■ TASK OBJECTIVE ■
The reply to the records below should contain exactly the lines from the line with "match index_if (is_char" through the line with "Record MieruPortBinding := mkBinding", and nothing besides.

-------- DATA IN THIS EXERCISE

(** src/src/parser/mieru_uri.cpp:79-85 [knownMieruQueryKey] *)
Definition knownMieruQueryKey (key : str) : bool :=
  existsb (fun k => bool_decide (key = k))
    ["profile"%str; "mtu"%str; "multiplexing"%str; "handshake-mode"%str; "traffic-pattern"%str; "port"%str;
     "protocol"%str].

(** src/src/parser/mieru_uri.cpp:87-92 [appendQueryParameter] *)
Definition appendQueryParameter (key value : str) (query : list str) : list str :=
  if bool_decide (value = []) then query else query ++ [key ++ "="%str ++ percentEncode value].

Fixpoint unsigned_loop (maximum result : Z) (s : str) : option Z :=
  match s with
  | [] => Some result
  | c :: s =>
      let digit := code c - 48 in
      if u32 (maximum - digit) / 10 <? result then None
      else unsigned_loop maximum (u64 (u64 (result * 10) + digit)) s
  end.

(** src/src/parser/mieru_uri.cpp:94-112 [parseUnsigned] *)
Definition parseUnsigned (s : str) (minimum maximum : Z) : option Z :=
  if bool_decide (s = []) || negb (forallb isdigit s) then None
  else
    match unsigned_loop maximum 0 s with
    | None => None
    | Some r => if r <? minimum then None else Some (u32 r)
    end.

Fixpoint varint_loop (fuel : nat) (shift value : Z) (data : list Z) : option (Z * list Z) :=
  match fuel, data with
  | S fuel, byte :: data =>
      if shift <? 64 then
        if (shift =? 63) && (1 <? byte) then None
        else
          let value := Z.lor value (u64 (Z.shiftl (Z.land byte 127) shift)) in
          if Z.land byte 128 =? 0 then Some (value, data) else varint_loop fuel (shift + 7) value data
      else None
  | _, _ => None
  end.

(** src/src/parser/mieru_uri.cpp:114-126 [readVarint]
    Ten rounds: the shift reaches 63 in the last. *)
Definition readVarint (data : list Z) : option (Z * list Z) := varint_loop 10 0 0 data.

Fixpoint wire_loop (fuel : nat) (data : list Z) : bool :=
  match fuel with
  | O => false
  | S fuel =>
      match data with
      | [] => true
      | _ =>
          match readVarint data with
          | None => false
          | Some (tag, data) =>
              if (Z.shiftr tag 3 =? 0) || (536870911 <? Z.shiftr tag 3) then false
              else
                let field := Z.land tag 7 in
                if field =? 0 then
                  match readVarint data with Some (_, data) => wire_loop fuel data | None => false end
                else if field =? 1 then
                  if (length data <? 8)%nat then false else wire_loop fuel (drop 8 data)
                else if field =? 2 then
                  match readVarint data with
                  | Some (n, data) => if Z.of_nat (length data) <? n then false else wire_loop fuel (drop (Z.to_nat n) data)
                  | None => false
                  end
                else if field =? 5 then
                  if (length data <? 4)%nat then false else wire_loop fuel (drop 4 data)
                else false
          end
      end
  end.

(** src/src/parser/mieru_uri.cpp:128-166 [validProtobufWire] *)
Definition validProtobufWire (data : list Z) : bool :=
  match data with [] => false | _ => wire_loop (S (length data)) data end.

(** The check of the characters and the start of the padding. *)
Fixpoint padding_loop (i : nat) (padding_start : option nat) (s : str) : option (option nat) :=
  match s with
  | [] => Some padding_start
  | c :: s =>
      if is_char "=" c then padding_loop (S i) (Some (match padding_start with Some p => Nat.min p i | None => i end)) s
      else
        match padding_start with
        | Some _ => None
        | None => if isalnum c || is_char "+" c || is_char "/" c then padding_loop (S i) None s else None
        end
  end.

Fixpoint sextet_loop (accumulator bits : Z) (decoded : list Z) (s : str) : option (Z * Z * list Z) :=
  match s with
  | [] => Some (accumulator, bits, decoded)
  | c :: s =>
      match index_if (is_char c) base64_chars with
      | None => None
      | Some index =>
          let accumulator := u32 (Z.lor (Z.shiftl accumulator 6) (Z.of_nat index)) in
          let bits := bits + 6 in
          if 8 <=? bits then
            let bits := bits - 8 in
            sextet_loop accumulator bits (decoded ++ [Z.land (Z.shiftr accumulator bits) 255]) s
          else sextet_loop accumulator bits decoded s
      end
  end.

(** src/src/parser/mieru_uri.cpp:168-210 [decodeAndValidateProtobufBase64] *)
Definition decodeAndValidateProtobufBase64 (s : str) : bool :=
  if bool_decide (s = []) || negb (length s mod 4 =? 0)%nat then false
  else
    match padding_loop 0 None s with
    | None => false
    | Some p =>
        let padding_start := default (length s) p in
        let padding := (length s - padding_start)%nat in
        if (2 <? padding)%nat ||
           negb ((padding =? 0)%nat || ((padding =? 1)%nat && (padding_start mod 4 =? 3)%nat) ||
                 ((padding =? 2)%nat && (padding_start mod 4 =? 2)%nat)) then false
        else
          match sextet_loop 0 0 [] (take padding_start s) with
          | None => false
          | Some (accumulator, bits, decoded) =>
              if negb (bits =? 0) && negb (Z.land accumulator (Z.shiftl 1 bits - 1) =? 0) then false
              else validProtobufWire decoded
          end
    end.

(** src/src/parser/mieru_uri.cpp:263-268 [isValidMieruMultiplexing] *)
Definition isValidMieruMultiplexing (v : str) : bool :=
  existsb (fun k => bool_decide (v = k))
    [[]; "MULTIPLEXING_OFF"%str; "MULTIPLEXING_LOW"%str; "MULTIPLEXING_MIDDLE"%str; "MULTIPLEXING_HIGH"%str].

(** src/src/parser/mieru_uri.cpp:270-273 [isValidMieruHandshakeMode] *)
Definition isValidMieruHandshakeMode (v : str) : bool :=
  existsb (fun k => bool_decide (v = k)) [[]; "HANDSHAKE_STANDARD"%str; "HANDSHAKE_NO_WAIT"%str].

(** src/src/parser/mieru_uri.cpp:275-277 [isValidMieruTrafficPattern] *)
Definition isValidMieruTrafficPattern (v : str) : bool :=
  bool_decide (v = []) || decodeAndValidateProtobufBase64 v.

(** ** Ports *)

(** src/src/parser/mieru_uri.h:8-12 [MieruPortBinding] *)
Record MieruPortBinding := mkBinding { port : str; protocol : str; is_range : bool }.

(** src/src/parser/mieru_uri.cpp:279-307 [parseMieruPortBinding] *)
Definition parseMieruPortBinding (p proto : str) : option MieruPortBinding :=
  if negb (bool_decide (proto = "TCP"%str)) && negb (bool_decide (proto = "UDP"%str)) then None
  else
    match find_char "-" p 0 with
    | None =>
        match parseUnsigned p 1 65535 with
        | None => None
        | Some first => Some (mkBinding (to_string first) proto false)
        end
    | Some dash =>
        if (dash =? 0)%nat || (length p <=? dash + 1)%nat || bool_decide (is_Some (find_char "-" p (dash + 1))) then None
        else
          match parseUnsigned (substr p 0 dash) 1 65535, parseUnsigned (drop (dash + 1) p) 1 65535 with
          | Some first, Some last =>
              if last <? first then None
              else Some (mkBinding (to_string first ++ "-"%str ++ to_string last) proto true)
          | _, _ => None
          end
    end.

(** ** The link *)

(** src/src/parser/mieru_uri.h:14-26 [MieruSimpleConfig] *)
Record MieruSimpleConfig := mkConfig {
  username : str; password : str; host : str; profile : str; multiplexing : str; handshake_mode : str;
  traffic_pattern : str; remark : str; mtu : Z; has_unknown_parameters : bool;
  port_bindings : list MieruPortBinding
}.

(** [values[key].emplace_back(value)]. *)
Definition add_value (kv : str * str) (m : gmap str (list str)) : gmap str (list str) :=
  <[kv.1 := default [] (m !! kv.1) ++ [kv.2]]> m.

Fixpoint query_loop (fuel : nat) (m : gmap str (list str)) (q : str) : option (gmap str (list str)) :=
  match fuel with
  | O => None
  | S fuel =>
      let separator := find_char "&" q 0 in
      let part := substr q 0 (default (length q) separator) in
      let continue_ m := match separator with None => Some m | Some e => query_loop fuel m (drop (e + 1) q) end in
      match part with
      | [] => continue_ m
      | _ =>
          let equals := find_char "=" part 0 in
          let raw_key := substr part 0 (default (length part) equals) in
          let raw_value := match equals with None => [] | Some e => drop (e + 1) part end in
          match percentDecode true raw_key, percentDecode true raw_value with
          | Some key, Some value => continue_ (add_value (key, value) m)
          | _, _ => None
          end
      end
  end.

(** src/src/parser/mieru_uri.cpp:214-240 [parseQuery] *)
Definition parseQuery (q : str) : option (gmap str (list str)) := query_loop (S (length q)) ∅ q.

(** src/src/parser/mieru_uri.cpp:248-259 [readSingleton] *)
Definition readSingleton (m : gmap str (list str)) (key : str) (required : bool) : option str :=
  match m !! key with
  | None => if required then None else Some []
  | Some [v] => if bool_decide (v = []) then None else Some v
  | Some _ => None
  end.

----------------

■ ANSWER ■
      match index_if (is_char c) base64_chars with
      | None => None
      | Some index =>
          let accumulator := u32 (Z.lor (Z.shiftl accumulator 6) (Z.of_nat index)) in
          let bits := bits + 6 in
          if 8 <=? bits then
            let bits := bits - 8 in
            sextet_loop accumulator bits (decoded ++ [Z.land (Z.shiftr accumulator bits) 255]) s
          else sextet_loop accumulator bits decoded s
      end
  end.

(** src/src/parser/mieru_uri.cpp:168-210 [decodeAndValidateProtobufBase64] *)
Definition decodeAndValidateProtobufBase64 (s : str) : bool :=
  if bool_decide (s = []) || negb (length s mod 4 =? 0)%nat then false
  else
    match padding_loop 0 None s with
    | None => false
    | Some p =>
        let padding_start := default (length s) p in
        let padding := (length s - padding_start)%nat in
        if (2 <? padding)%nat ||
           negb ((padding =? 0)%nat || ((padding =? 1)%nat && (padding_start mod 4 =? 3)%nat) ||
                 ((padding =? 2)%nat && (padding_start mod 4 =? 2)%nat)) then false
        else
          match sextet_loop 0 0 [] (take padding_start s) with
          | None => false
          | Some (accumulator, bits, decoded) =>
              if negb (bits =? 0) && negb (Z.land accumulator (Z.shiftl 1 bits - 1) =? 0) then false
              else validProtobufWire decoded
          end
    end.

(** src/src/parser/mieru_uri.cpp:263-268 [isValidMieruMultiplexing] *)
Definition isValidMieruMultiplexing (v : str) : bool :=
  existsb (fun k => bool_decide (v = k))
    [[]; "MULTIPLEXING_OFF"%str; "MULTIPLEXING_LOW"%str; "MULTIPLEXING_MIDDLE"%str; "MULTIPLEXING_HIGH"%str].

(** src/src/parser/mieru_uri.cpp:270-273 [isValidMieruHandshakeMode] *)
Definition isValidMieruHandshakeMode (v : str) : bool :=
  existsb (fun k => bool_decide (v = k)) [[]; "HANDSHAKE_STANDARD"%str; "HANDSHAKE_NO_WAIT"%str].

(** src/src/parser/mieru_uri.cpp:275-277 [isValidMieruTrafficPattern] *)
Definition isValidMieruTrafficPattern (v : str) : bool :=
  bool_decide (v = []) || decodeAndValidateProtobufBase64 v.

(** ** Ports *)

(** src/src/parser/mieru_uri.h:8-12 [MieruPortBinding] *)
Record MieruPortBinding := mkBinding { port : str; protocol : str; is_range : bool }.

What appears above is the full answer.